Health Care in Old Europe
From
BBC World News comes a cautionary tale of the Health Care system in France -- it is available for everyone but the money is running out...
bq. Doctors, nurses and other health professionals have taken to the streets of Paris to protest against government plans to cut back on a health service which has a projected overspend this year of eight billion pounds.
Note - this is about $14 Million US Dollars
(
UPDATE: Rob over at
SemiSkimmed brought to my attention that the number is $14 Billion, not $14 Million - his comment "A sum best said while raising the little finger to the corner of the mouth in Dr Evil style")
bq. The other day, an American friend, recently returned to live again in Paris, e-mailed from her sick bed.
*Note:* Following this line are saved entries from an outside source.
Lemma live_same_trans s1 s2 s3 live live' :
  live_same s1 s2 live -> live_same s2 s3 live' -> live' ⊆ live ->
  (forall q, q ∈ live' -> 0 <= bsize (memory s1) q) -> live_same s1 s3 live'.
Proof.
  intros H1 H2 Hsub H0 q Hq x Hx. specialize (H1 q (Hsub q Hq)). rewrite <- (H1 x Hx).
  apply (H2 q Hq). rewrite (bsize_same (memory s1)); [done|].
  destruct (decide (9 <= 16 + bsize (memory s1) q)); [|specialize (H0 q Hq); lia].
  eapply same_at_mono; [exact H1|lia..].
Qed.

Lemma live_same_bsize s fr live s' q :
  inv s fr live -> live_same s s' live -> q ∈ live -> bsize (memory s') q = bsize (memory s) q.
Proof.
  intros Hi Hs Hq. apply bsize_same. pose proof (inv_size_bound s fr live q Hi (or_intror Hq)).
  eapply same_at_mono; [by apply Hs|lia..].
Qed.

(** [heavenos_malloc] of [size > 0] bytes. *)
Definition malloced (s : heap) (live : gset Z) (size p : Z) (s' : heap) : Prop :=
  (p = 0 /\ memory s' = memory s /\ pages s' = pages s /\ exists fr', inv s' fr' live) \/
  (p <> 0 /\ p ∉ live /\ size <= bsize (memory s') p /\ (8 | p) /\
   (exists fr', inv s' fr' ({[p]} ∪ live)) /\ live_same s s' live).

Lemma malloc_ok s fr live size :
  inv s fr live -> wp (heavenos_malloc hhdm size) (malloced s live size) (fun _ _ => False) s.
Proof.
  intros Hi. unfold heavenos_malloc.
  destruct (Z.eqb_spec size 0) as [->|Hne]; [apply wp_ret; left; eauto|].
  destruct (layout_ok size) eqn:Hl; [|apply wp_ret; left; eauto].
  apply Z.leb_le in Hl. eapply wp_mono; [apply (heap_alloc_ok s fr live size 3 Hi); lia| |done].
  intros p s' Ha. unfold allocated in Ha. destruct (Z.eqb_spec p 0) as [->|Hp0].
  - destruct Ha as (_ & ? & ? & ?). left. eauto.
  - destruct Ha as (H1 & H2 & H3 & H4 & H5). right. split_and!; try done. lia.
Qed.

(** [heavenos_realloc] of a live block to [size > 0] bytes: in place, moved
    with its contents, or refused with the old block intact. *)
Definition realloced (s : heap) (live : gset Z) (p size q : Z) (s' : heap) : Prop :=
  (q = p /\ s' = s /\ size <= bsize (memory s) p) \/
  (q = 0 /\ (exists fr', inv s' fr' live) /\ live_same s s' live) \/
  (q <> 0 /\ q ∉ live /\ size <= bsize (memory s') q /\ bsize (memory s) p < size /\
   load (memory s') q (bsize (memory s) p) = load (memory s) p (bsize (memory s) p) /\
   (exists fr', inv s' fr' ({[q]} ∪ live ∖ {[p]})) /\ live_same s s' (live ∖ {[p]})).

Lemma realloc_ok s fr live p size :
  inv s fr live -> p ∈ live -> 0 < size ->
  wp (heavenos_realloc hhdm p size) (realloced s live p size) (fun _ _ => False) s.
Proof.
  intros Hi Hp Hsz. unfold heavenos_realloc.
  pose proof (inv_block _ _ _ Hi p (or_intror Hp)) as Hb. pose proof (block_addr _ _ _ Hb).
  pose proof (block_size_bound _ _ _ Hb).
  rewrite (proj2 (Z.eqb_neq p 0)), (proj2 (Z.eqb_neq size 0)) by lia.
  apply wp_bind. apply wp_get. change HEADER_SIZE with 16.
  change (header_size (memory s) (p - 16)) with (bsize (memory s) p). set (n := bsize (memory s) p) in *.
  destruct (Z.leb_spec size n) as [Hle|Hgt]; [apply wp_ret; by left|].
  apply wp_bind. eapply wp_mono; [apply (malloc_ok s fr live size Hi)| |done]. intros q s1 Hm.
  destruct Hm as [(-> & Hmem & _ & Hi1)|(Hq0 & Hql & Hqs & _ & [fr1 Hi1] & Hs1)].
  { apply wp_ret. right; left. split; [done|]. split; [done|]. intros r _. rewrite Hmem. apply same_at_refl. }
  rewrite (proj2 (Z.eqb_neq q 0)) by done.
  rewrite Z.min_l by lia. apply wp_bind. unfold wp at 1, copy_nonoverlapping.
  set (m2 := store (memory s1) q (load (memory s1) p n)).
  assert (q ∈ {[q]} ∪ live) as Hqin by (apply elem_of_union_l; by apply elem_of_singleton).
  assert (p <> q) as Hpq by (by intros ->).
  assert (same_but (memory s1) m2 q n) as Hm2.
  { unfold m2. intros x Hx. apply store_same_but. by rewrite zlen_load by lia. }
  destruct (write_live s1 fr1 _ q m2 n Hi1 Hqin Hm2 ltac:(lia)) as (Hi2 & Hs2 & Hbq).
  assert (load (memory s1) p n = load (memory s) p n) as Hload.
  { apply load_same. eapply same_at_mono; [by apply Hs1|unfold n in *; lia..]. }
  destruct (dealloc_ok _ fr1 _ p Hi2 ltac:(by apply elem_of_union_r)) as (s3 & fr3 & Hd & Hi3 & Hs3 & _).
  apply wp_bind. unfold wp at 1, heavenos_free. rewrite (proj2 (Z.eqb_neq p 0)), Hd by lia.
  apply wp_ret. right; right. cbn [memory] in *.
  assert (({[q]} ∪ live) ∖ {[p]} = {[q]} ∪ live ∖ {[p]}) as Hset.
  { apply set_eq. intros r. rewrite !elem_of_difference, !elem_of_union, elem_of_difference, !elem_of_singleton.
    destruct (decide (r = q)) as [->|]; [|tauto]. split; [by left|split; [by left|done]]. }
  rewrite Hset in *.
  assert (same_at m2 (memory s3) (q - 16) (16 + bsize (memory s1) q)) as Hq3.
  { rewrite <- Hbq. apply Hs3. apply elem_of_union_l. by apply elem_of_singleton. }
  assert (bsize (memory s3) q = bsize (memory s1) q) as Hb3.
  { rewrite <- Hbq. apply bsize_same. eapply same_at_mono; [exact Hq3|lia..]. }
  split_and!; [done|done|lia|lia| |eauto|].
  - rewrite (load_same m2); [|eapply same_at_mono; [exact Hq3|lia..]].
    unfold m2. rewrite load_store; [done|]. by rewrite zlen_load by lia.
  - intros r Hr. assert (r ∈ live /\ r <> p) as [Hrl Hrp] by (rewrite elem_of_difference, elem_of_singleton in Hr; tauto).
    assert (r <> q) as Hrq by (by intros ->).
    pose proof (live_same_bsize s fr live s1 r Hi Hs1 Hrl) as Hbr.
    intros x Hx. rewrite <- (Hs1 r Hrl x Hx). rewrite <- Hbr in Hx.
    pose proof (Hs2 r ltac:(by apply elem_of_union_r) Hrq) as Hsr.
    rewrite <- (Hsr x Hx). apply (Hs3 r); [by apply elem_of_union_r|].
    cbn [memory]. rewrite (bsize_same (memory s1)); [done|].
    pose proof (inv_size_bound s fr live r Hi (or_intror Hrl)). eapply same_at_mono; [exact Hsr|lia..].
Qed.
bq. "This is why I like France," she wrote. "I have bronchitis and the doctor has just been to see me in my own home.
bq. "He stayed long enough to examine me thoroughly and carefully, prescribe some drugs, drink two vodkas, eat pistachios by the fistful, and then chat about his days as a young doctor on an ashram in India. And all paid for by the state!"
bq. The abundance and generosity of its health service has turned France into a nation of hypochondriacs.
bq. It consumes far more drugs than any other nation in Europe, and they are almost always the expensive patented kind rather than the cheaper generic alternatives.
bq. French pharmacists have never had it so good. And now they fear their government is going to ruin it.
bq. On Thursday, the government is publishing a report called Hospital 2007.
bq. "You know what that is about do you not?" one well known accident and emergency specialist said.
bq. "Anything marked 2007 is about the next presidential election and Jacques Chirac. Our health system is being sacrificed to political dogma."
And more:
bq. In France you can go straight to a specialist without being referred to a general practitioner first.
bq. If the specialist conducts expensive tests and then says there is nothing wrong with you that a good night's sleep will not cure, you can go to another specialist who will conduct the same tests a second time without knowing that you have already had them.
bq. It is not unusual for people to go for a third, fourth or fifth opinion until they find a specialist who will give them some pills.
And more:
bq. The GPs have proposed the introduction of a single internet dossier for each patient, so that the GP can call it up and see whether the patient has already been treated. But it will take years to introduce, he said, and the patients will not like it.
And more:
bq. It is the World Health Organisation (WHO) that ranks the French system as the best in the world.
And more:
bq. But there is a problem. Eight billion pounds worth of problem. That is this year's projected overspend on health alone.
bq. The reason is clear and will have to be confronted in the end. It is demographic.
bq. People are living longer, calling on health resources more frequently, and for longer, and all the while a smaller and smaller proportion of the actual population is working and paying taxes to fund it.
bq. The last time a French government tried to confront this reality - in 1995 - and introduce structural reforms, there was a popular explosion.